■ **EXERCISE**
Retype the entries below without any change.

Collected data entries
(** The loop of iappend() *)
Lemma append_loop fuel st p din c bl ind :
  (length p < fuel)%nat ->
  img_ok st -> file_ok st din c bl ind -> (length c + length p <= 268 * 1024)%nat ->
  m_freeblock st + with_ind (nblk (length c + length p)) - with_ind (length bl) <= FSSIZE ->
  exists st' din' bl' ind',
    mloop fuel (iappend_turn false) (p, Z.of_nat (length c), din) st =
      MOk (Z.of_nat (length (c ++ p)), din') st' /\
    file_ok st' din' (c ++ p) bl' ind' /\ extends st st' din din' bl bl' ind ind'.
Proof.
  revert st p din c bl ind; induction fuel as [| fuel IH]; intros st p din c bl ind Hf Hok Hfile Hmax Hroom; [lia |].
  cbn [mloop]; destruct (decide (p = [])) as [-> | Hp].
  - rewrite app_nil_r; exists st, din, bl, ind; split_and!; try done; by apply extends_refl.
  - destruct (turn_ok st p din c bl ind) as (n1 & st1 & din1 & bl1 & ind1 & Hn1 & Hrun & Hfile1 & Hex); try done.
    rewrite (mk_bind _ _ _ _ _ Hrun).
    assert (Hlen : length (c ++ take n1 p) = (length c + n1)%nat) by (rewrite length_app, length_take; lia).
    destruct (IH st1 (drop n1 p) din1 (c ++ take n1 p) bl1 ind1) as (st2 & din2 & bl2 & ind2 & Hrun2 & Hfile2 & Hex2);
      try (apply Hex || done).
    + rewrite length_drop; lia.
    + rewrite Hlen, length_drop; lia.
    + rewrite Hlen, length_drop, (ex_fb _ _ _ _ _ _ _ _ Hex).
      replace (length c + n1 + (length p - n1))%nat with (length c + length p)%nat by lia; lia.
    + rewrite <- (assoc_L (++)), take_drop in Hrun2, Hfile2.
      exists st2, din2, bl2, ind2; split_and!; try apply Hfile2; [done |]; by eapply extends_trans.
Qed.

(** ** Inodes *)

Definition inode_block (inum : nat) : nat := (33 + inum / 16)%nat.

(** The 64 bytes of inode [inum] *)
Definition din_at (img : list (list Z)) (inum : nat) : option (list Z) :=
  (fun sec => sub sec (dip_off (Z.of_nat inum)) sizeof_dinode) <$> img !! inode_block inum.

Lemma IBLOCK_val inum : (inum < 208)%nat -> Z.to_nat (IBLOCK (Z.of_nat inum) (the_sb false)) = inode_block inum.
Proof.
  intros Hi; unfold IBLOCK, inode_block; change IPB with 16; change (sb_inodestart (the_sb false)) with 33.
  assert (0 <= Z.of_nat inum / 16 < 13) by (split; [apply Z.div_pos; lia | apply Z.div_lt_upper_bound; lia]).
  rewrite u32_small by lia; change 16 with (Z.of_nat 16); rewrite <- Nat2Z.inj_div; lia.
Qed.

Lemma inode_block_bound inum : (inum < 208)%nat -> (33 <= inode_block inum < 46)%nat.
Proof. intros; unfold inode_block; assert (inum / 16 < 13)%nat by (apply Nat.Div0.div_lt_upper_bound; lia); lia. Qed.

Lemma rinode_ok st inum din :
  img_ok st -> (inum < 208)%nat -> din_at (m_img st) inum = Some din -> rinode (Z.of_nat inum) st = MOk din st.
Proof.
  intros Hok Hi Hd; unfold din_at in Hd; apply fmap_Some in Hd as (sec & Hsec & ->).
  unfold rinode; rewrite (mk_bind _ _ _ st st) by done; rewrite (io_sb _ Hok).
  erewrite mk_bind by (apply rsect_run; [apply Hok | rewrite IBLOCK_val by done; exact Hsec]); done.
Qed.

Lemma dip_off_apart i j : (i <> j)%nat -> inode_block i = inode_block j ->
  (dip_off (Z.of_nat i) + 64 <= dip_off (Z.of_nat j) \/ dip_off (Z.of_nat j) + 64 <= dip_off (Z.of_nat i))%nat.
Proof.
  unfold inode_block, dip_off, sizeof_dinode; change IPB with 16; intros Hne Hb.
  pose proof (Z.div_mod (Z.of_nat i) 16 ltac:(lia)); pose proof (Z.div_mod (Z.of_nat j) 16 ltac:(lia)).
  pose proof (Z.mod_pos_bound (Z.of_nat i) 16 ltac:(lia)); pose proof (Z.mod_pos_bound (Z.of_nat j) 16 ltac:(lia)).
  assert (Z.of_nat i / 16 = Z.of_nat j / 16).
  { change 16 with (Z.of_nat 16); rewrite <- !Nat2Z.inj_div; lia. }
  lia.
Qed.

Lemma winode_ok st inum din :
  img_ok st -> (inum < 208)%nat -> length din = sizeof_dinode ->
  exists st', winode (Z.of_nat inum) din st = MOk tt st' /\ img_ok st' /\
    m_freeblock st' = m_freeblock st /\ m_freeinode st' = m_freeinode st /\ m_sizes st' = m_sizes st /\
    din_at (m_img st') inum = Some din /\
    (forall j, j <> inum -> din_at (m_img st') j = din_at (m_img st) j) /\
    (forall k, k <> inode_block inum -> m_img st' !! k = m_img st !! k).
Proof.
  intros Hok Hi Hd; pose proof (inode_block_bound _ Hi) as Hb.
  destruct (io_sector st (Z.of_nat (inode_block inum)) Hok) as (sec & Hsec & Hlen); [sizes |].
  rewrite Nat2Z.id in Hsec; pose proof (dip_off_bound (Z.of_nat inum) ltac:(lia)) as Hob.
  unfold winode; rewrite (mk_bind _ _ _ st st) by done; rewrite (io_sb _ Hok); cbv zeta.
  erewrite mk_bind by (apply rsect_run; [apply Hok | rewrite IBLOCK_val by done; exact Hsec]).
  destruct (wsect_ok st (IBLOCK (Z.of_nat inum) (the_sb false)) (splice sec (dip_off (Z.of_nat inum)) din))
    as (st' & -> & Hok' & E); [done | | rewrite length_splice; [done | rewrite Hd, Hlen; lia] |].
  { pose proof (IBLOCK_val inum Hi); pose proof (io_fb _ Hok); split; [apply u32_range | sizes]. }
  rewrite IBLOCK_val in E by done.
  assert (Hsec' : m_img st' !! inode_block inum = Some (splice sec (dip_off (Z.of_nat inum)) din)).
  { rewrite E; simpl; apply list_lookup_insert_eq; rewrite (io_len _ Hok); sizes. }
  exists st'; split_and!; try done; try (by rewrite E).
  - unfold din_at; rewrite Hsec'; simpl; f_equal; rewrite <- (Nat.add_0_r (dip_off _)) at 2.
    rewrite splice_inside by (rewrite Hd, ?Hlen; lia); rewrite <- Hd; apply sub_whole.
  - intros j Hj; unfold din_at; destruct (decide (inode_block inum = inode_block j)) as [Eb | Nb].
    + rewrite <- Eb, Hsec', Hsec; simpl; f_equal; apply splice_outside; rewrite Hd; [lia |].
      pose proof (dip_off_apart j inum Hj ltac:(done)); unfold sizeof_dinode; lia.
    + rewrite E; simpl; by rewrite list_lookup_insert_ne by done.
  - intros k Hk; rewrite E; simpl; by rewrite list_lookup_insert_ne by done.
Qed.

■ **COMPLETED EXERCISE**
(** The loop of iappend() *)
Lemma append_loop fuel st p din c bl ind :
  (length p < fuel)%nat ->
  img_ok st -> file_ok st din c bl ind -> (length c + length p <= 268 * 1024)%nat ->
  m_freeblock st + with_ind (nblk (length c + length p)) - with_ind (length bl) <= FSSIZE ->
  exists st' din' bl' ind',
    mloop fuel (iappend_turn false) (p, Z.of_nat (length c), din) st =
      MOk (Z.of_nat (length (c ++ p)), din') st' /\
    file_ok st' din' (c ++ p) bl' ind' /\ extends st st' din din' bl bl' ind ind'.
Proof.
  revert st p din c bl ind; induction fuel as [| fuel IH]; intros st p din c bl ind Hf Hok Hfile Hmax Hroom; [lia |].
  cbn [mloop]; destruct (decide (p = [])) as [-> | Hp].
  - rewrite app_nil_r; exists st, din, bl, ind; split_and!; try done; by apply extends_refl.
  - destruct (turn_ok st p din c bl ind) as (n1 & st1 & din1 & bl1 & ind1 & Hn1 & Hrun & Hfile1 & Hex); try done.
    rewrite (mk_bind _ _ _ _ _ Hrun).
    assert (Hlen : length (c ++ take n1 p) = (length c + n1)%nat) by (rewrite length_app, length_take; lia).
    destruct (IH st1 (drop n1 p) din1 (c ++ take n1 p) bl1 ind1) as (st2 & din2 & bl2 & ind2 & Hrun2 & Hfile2 & Hex2);
      try (apply Hex || done).
    + rewrite length_drop; lia.
    + rewrite Hlen, length_drop; lia.
    + rewrite Hlen, length_drop, (ex_fb _ _ _ _ _ _ _ _ Hex).
      replace (length c + n1 + (length p - n1))%nat with (length c + length p)%nat by lia; lia.
    + rewrite <- (assoc_L (++)), take_drop in Hrun2, Hfile2.
      exists st2, din2, bl2, ind2; split_and!; try apply Hfile2; [done |]; by eapply extends_trans.
Qed.

(** ** Inodes *)

Definition inode_block (inum : nat) : nat := (33 + inum / 16)%nat.

(** The 64 bytes of inode [inum] *)
Definition din_at (img : list (list Z)) (inum : nat) : option (list Z) :=
  (fun sec => sub sec (dip_off (Z.of_nat inum)) sizeof_dinode) <$> img !! inode_block inum.

Lemma IBLOCK_val inum : (inum < 208)%nat -> Z.to_nat (IBLOCK (Z.of_nat inum) (the_sb false)) = inode_block inum.
Proof.
  intros Hi; unfold IBLOCK, inode_block; change IPB with 16; change (sb_inodestart (the_sb false)) with 33.
  assert (0 <= Z.of_nat inum / 16 < 13) by (split; [apply Z.div_pos; lia | apply Z.div_lt_upper_bound; lia]).
  rewrite u32_small by lia; change 16 with (Z.of_nat 16); rewrite <- Nat2Z.inj_div; lia.
Qed.

Lemma inode_block_bound inum : (inum < 208)%nat -> (33 <= inode_block inum < 46)%nat.
Proof. intros; unfold inode_block; assert (inum / 16 < 13)%nat by (apply Nat.Div0.div_lt_upper_bound; lia); lia. Qed.

Lemma rinode_ok st inum din :
  img_ok st -> (inum < 208)%nat -> din_at (m_img st) inum = Some din -> rinode (Z.of_nat inum) st = MOk din st.
Proof.
  intros Hok Hi Hd; unfold din_at in Hd; apply fmap_Some in Hd as (sec & Hsec & ->).
  unfold rinode; rewrite (mk_bind _ _ _ st st) by done; rewrite (io_sb _ Hok).
  erewrite mk_bind by (apply rsect_run; [apply Hok | rewrite IBLOCK_val by done; exact Hsec]); done.
Qed.

Lemma dip_off_apart i j : (i <> j)%nat -> inode_block i = inode_block j ->
  (dip_off (Z.of_nat i) + 64 <= dip_off (Z.of_nat j) \/ dip_off (Z.of_nat j) + 64 <= dip_off (Z.of_nat i))%nat.
Proof.
  unfold inode_block, dip_off, sizeof_dinode; change IPB with 16; intros Hne Hb.
  pose proof (Z.div_mod (Z.of_nat i) 16 ltac:(lia)); pose proof (Z.div_mod (Z.of_nat j) 16 ltac:(lia)).
  pose proof (Z.mod_pos_bound (Z.of_nat i) 16 ltac:(lia)); pose proof (Z.mod_pos_bound (Z.of_nat j) 16 ltac:(lia)).
  assert (Z.of_nat i / 16 = Z.of_nat j / 16).
  { change 16 with (Z.of_nat 16); rewrite <- !Nat2Z.inj_div; lia. }
  lia.
Qed.

Lemma winode_ok st inum din :
  img_ok st -> (inum < 208)%nat -> length din = sizeof_dinode ->
  exists st', winode (Z.of_nat inum) din st = MOk tt st' /\ img_ok st' /\
    m_freeblock st' = m_freeblock st /\ m_freeinode st' = m_freeinode st /\ m_sizes st' = m_sizes st /\
    din_at (m_img st') inum = Some din /\
    (forall j, j <> inum -> din_at (m_img st') j = din_at (m_img st) j) /\
    (forall k, k <> inode_block inum -> m_img st' !! k = m_img st !! k).
Proof.
  intros Hok Hi Hd; pose proof (inode_block_bound _ Hi) as Hb.
  destruct (io_sector st (Z.of_nat (inode_block inum)) Hok) as (sec & Hsec & Hlen); [sizes |].
  rewrite Nat2Z.id in Hsec; pose proof (dip_off_bound (Z.of_nat inum) ltac:(lia)) as Hob.
  unfold winode; rewrite (mk_bind _ _ _ st st) by done; rewrite (io_sb _ Hok); cbv zeta.
  erewrite mk_bind by (apply rsect_run; [apply Hok | rewrite IBLOCK_val by done; exact Hsec]).
  destruct (wsect_ok st (IBLOCK (Z.of_nat inum) (the_sb false)) (splice sec (dip_off (Z.of_nat inum)) din))
    as (st' & -> & Hok' & E); [done | | rewrite length_splice; [done | rewrite Hd, Hlen; lia] |].
  { pose proof (IBLOCK_val inum Hi); pose proof (io_fb _ Hok); split; [apply u32_range | sizes]. }
  rewrite IBLOCK_val in E by done.
  assert (Hsec' : m_img st' !! inode_block inum = Some (splice sec (dip_off (Z.of_nat inum)) din)).
  { rewrite E; simpl; apply list_lookup_insert_eq; rewrite (io_len _ Hok); sizes. }
  exists st'; split_and!; try done; try (by rewrite E).
  - unfold din_at; rewrite Hsec'; simpl; f_equal; rewrite <- (Nat.add_0_r (dip_off _)) at 2.
    rewrite splice_inside by (rewrite Hd, ?Hlen; lia); rewrite <- Hd; apply sub_whole.
  - intros j Hj; unfold din_at; destruct (decide (inode_block inum = inode_block j)) as [Eb | Nb].
    + rewrite <- Eb, Hsec', Hsec; simpl; f_equal; apply splice_outside; rewrite Hd; [lia |].
      pose proof (dip_off_apart j inum Hj ltac:(done)); unfold sizeof_dinode; lia.
    + rewrite E; simpl; by rewrite list_lookup_insert_ne by done.
  - intros k Hk; rewrite E; simpl; by rewrite list_lookup_insert_ne by done.
Qed.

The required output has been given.